- _Activity_
Given the records below, would you repeat exactly the lines that begin at the one containing "intros Hk Hv." and end at the one containing "Lemma depth_insert_leaf k", inclusive?

(Saved entries)

------------------------------

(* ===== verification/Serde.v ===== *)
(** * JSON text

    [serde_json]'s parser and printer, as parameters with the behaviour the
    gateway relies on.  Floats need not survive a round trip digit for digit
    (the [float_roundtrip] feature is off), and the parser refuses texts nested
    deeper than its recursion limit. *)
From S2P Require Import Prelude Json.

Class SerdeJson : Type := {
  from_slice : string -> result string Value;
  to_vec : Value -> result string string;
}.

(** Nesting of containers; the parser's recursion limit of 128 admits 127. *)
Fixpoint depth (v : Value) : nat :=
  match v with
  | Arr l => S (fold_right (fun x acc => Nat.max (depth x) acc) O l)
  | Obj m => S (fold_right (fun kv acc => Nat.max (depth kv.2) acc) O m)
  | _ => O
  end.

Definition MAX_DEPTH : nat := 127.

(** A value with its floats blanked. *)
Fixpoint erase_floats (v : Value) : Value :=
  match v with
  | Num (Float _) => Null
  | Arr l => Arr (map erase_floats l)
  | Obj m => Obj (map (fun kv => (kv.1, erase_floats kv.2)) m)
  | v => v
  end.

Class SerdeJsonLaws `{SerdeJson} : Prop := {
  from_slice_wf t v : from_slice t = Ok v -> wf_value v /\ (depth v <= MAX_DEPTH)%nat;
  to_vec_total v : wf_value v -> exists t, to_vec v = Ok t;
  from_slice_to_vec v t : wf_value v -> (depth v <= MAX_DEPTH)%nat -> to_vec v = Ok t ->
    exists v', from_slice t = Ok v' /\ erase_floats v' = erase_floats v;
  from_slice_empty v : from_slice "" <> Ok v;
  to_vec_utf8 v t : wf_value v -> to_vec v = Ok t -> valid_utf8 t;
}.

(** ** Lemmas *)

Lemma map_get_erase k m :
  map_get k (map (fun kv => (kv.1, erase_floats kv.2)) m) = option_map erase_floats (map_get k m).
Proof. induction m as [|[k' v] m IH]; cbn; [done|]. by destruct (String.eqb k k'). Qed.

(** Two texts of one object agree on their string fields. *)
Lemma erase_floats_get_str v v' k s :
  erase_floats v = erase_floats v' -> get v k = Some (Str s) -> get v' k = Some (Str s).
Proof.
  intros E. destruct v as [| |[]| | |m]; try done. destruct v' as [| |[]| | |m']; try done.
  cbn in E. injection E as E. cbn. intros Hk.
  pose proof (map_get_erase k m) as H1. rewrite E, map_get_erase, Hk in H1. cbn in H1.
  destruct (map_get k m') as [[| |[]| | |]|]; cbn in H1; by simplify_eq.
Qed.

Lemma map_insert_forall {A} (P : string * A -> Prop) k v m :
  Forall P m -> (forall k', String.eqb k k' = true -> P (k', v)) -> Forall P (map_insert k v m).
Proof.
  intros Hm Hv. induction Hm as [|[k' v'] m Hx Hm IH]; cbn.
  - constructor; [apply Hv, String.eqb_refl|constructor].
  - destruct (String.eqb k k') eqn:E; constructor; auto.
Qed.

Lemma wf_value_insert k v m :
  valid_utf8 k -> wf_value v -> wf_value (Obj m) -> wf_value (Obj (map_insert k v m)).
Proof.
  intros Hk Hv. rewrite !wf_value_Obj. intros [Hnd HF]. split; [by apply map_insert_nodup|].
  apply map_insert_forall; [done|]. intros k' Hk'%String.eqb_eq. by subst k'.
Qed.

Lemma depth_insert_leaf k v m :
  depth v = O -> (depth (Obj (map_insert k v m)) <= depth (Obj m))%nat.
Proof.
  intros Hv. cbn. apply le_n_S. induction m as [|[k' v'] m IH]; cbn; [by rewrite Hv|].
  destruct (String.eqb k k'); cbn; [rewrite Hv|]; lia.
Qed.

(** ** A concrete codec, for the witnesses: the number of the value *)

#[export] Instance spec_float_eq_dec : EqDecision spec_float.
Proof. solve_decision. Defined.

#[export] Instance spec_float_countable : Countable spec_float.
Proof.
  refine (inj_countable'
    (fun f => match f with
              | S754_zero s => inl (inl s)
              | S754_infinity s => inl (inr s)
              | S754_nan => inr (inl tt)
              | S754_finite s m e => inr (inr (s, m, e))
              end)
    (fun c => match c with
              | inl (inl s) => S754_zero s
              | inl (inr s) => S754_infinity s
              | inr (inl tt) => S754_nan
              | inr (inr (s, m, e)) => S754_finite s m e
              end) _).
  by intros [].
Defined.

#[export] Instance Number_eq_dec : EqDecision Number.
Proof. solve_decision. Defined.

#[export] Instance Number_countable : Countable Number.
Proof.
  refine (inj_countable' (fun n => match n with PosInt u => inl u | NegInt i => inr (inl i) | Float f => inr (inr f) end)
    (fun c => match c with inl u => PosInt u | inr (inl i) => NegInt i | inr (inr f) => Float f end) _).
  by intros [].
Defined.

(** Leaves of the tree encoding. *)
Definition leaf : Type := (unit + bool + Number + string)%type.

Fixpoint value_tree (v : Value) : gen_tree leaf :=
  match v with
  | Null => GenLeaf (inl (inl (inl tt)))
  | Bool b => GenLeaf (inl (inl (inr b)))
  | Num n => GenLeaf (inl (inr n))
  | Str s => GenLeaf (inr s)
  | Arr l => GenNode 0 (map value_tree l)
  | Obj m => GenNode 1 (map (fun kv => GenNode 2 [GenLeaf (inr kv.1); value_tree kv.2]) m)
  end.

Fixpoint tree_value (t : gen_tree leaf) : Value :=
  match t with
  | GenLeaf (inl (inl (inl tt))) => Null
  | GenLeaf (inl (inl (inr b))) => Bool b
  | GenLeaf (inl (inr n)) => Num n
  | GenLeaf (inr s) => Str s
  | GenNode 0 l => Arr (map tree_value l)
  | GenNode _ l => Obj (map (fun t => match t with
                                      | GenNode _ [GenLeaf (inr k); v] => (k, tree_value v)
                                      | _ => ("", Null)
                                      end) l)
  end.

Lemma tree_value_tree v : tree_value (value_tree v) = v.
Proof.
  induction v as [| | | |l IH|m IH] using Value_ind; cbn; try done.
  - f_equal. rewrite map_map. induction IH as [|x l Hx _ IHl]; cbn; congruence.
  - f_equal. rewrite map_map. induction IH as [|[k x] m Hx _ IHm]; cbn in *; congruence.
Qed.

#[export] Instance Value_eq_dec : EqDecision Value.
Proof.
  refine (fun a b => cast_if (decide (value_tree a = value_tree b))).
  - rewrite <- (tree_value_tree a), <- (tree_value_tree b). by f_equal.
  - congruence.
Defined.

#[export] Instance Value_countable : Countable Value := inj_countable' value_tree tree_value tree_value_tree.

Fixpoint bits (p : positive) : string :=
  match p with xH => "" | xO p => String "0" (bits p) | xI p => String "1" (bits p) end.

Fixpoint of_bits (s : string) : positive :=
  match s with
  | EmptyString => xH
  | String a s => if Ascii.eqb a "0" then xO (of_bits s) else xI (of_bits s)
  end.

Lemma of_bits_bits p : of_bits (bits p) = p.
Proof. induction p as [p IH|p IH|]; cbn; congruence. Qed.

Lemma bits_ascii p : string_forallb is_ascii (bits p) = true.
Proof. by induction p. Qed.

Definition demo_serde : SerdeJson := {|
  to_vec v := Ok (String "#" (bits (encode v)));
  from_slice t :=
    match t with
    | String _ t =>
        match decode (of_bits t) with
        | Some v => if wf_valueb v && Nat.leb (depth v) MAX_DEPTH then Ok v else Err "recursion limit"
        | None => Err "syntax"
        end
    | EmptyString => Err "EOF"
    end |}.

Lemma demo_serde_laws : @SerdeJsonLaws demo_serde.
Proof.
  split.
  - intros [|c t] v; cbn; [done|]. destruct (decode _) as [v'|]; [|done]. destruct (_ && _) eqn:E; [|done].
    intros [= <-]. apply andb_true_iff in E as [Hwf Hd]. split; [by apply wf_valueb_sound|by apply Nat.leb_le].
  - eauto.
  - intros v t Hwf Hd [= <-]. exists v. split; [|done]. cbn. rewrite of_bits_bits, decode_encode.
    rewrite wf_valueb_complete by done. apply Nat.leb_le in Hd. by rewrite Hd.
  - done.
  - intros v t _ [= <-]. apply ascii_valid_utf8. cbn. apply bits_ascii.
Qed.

------------------------------

- _Result for this task_
  intros Hk Hv. rewrite !wf_value_Obj. intros [Hnd HF]. split; [by apply map_insert_nodup|].
  apply map_insert_forall; [done|]. intros k' Hk'%String.eqb_eq. by subst k'.
Qed.

Lemma depth_insert_leaf k v m :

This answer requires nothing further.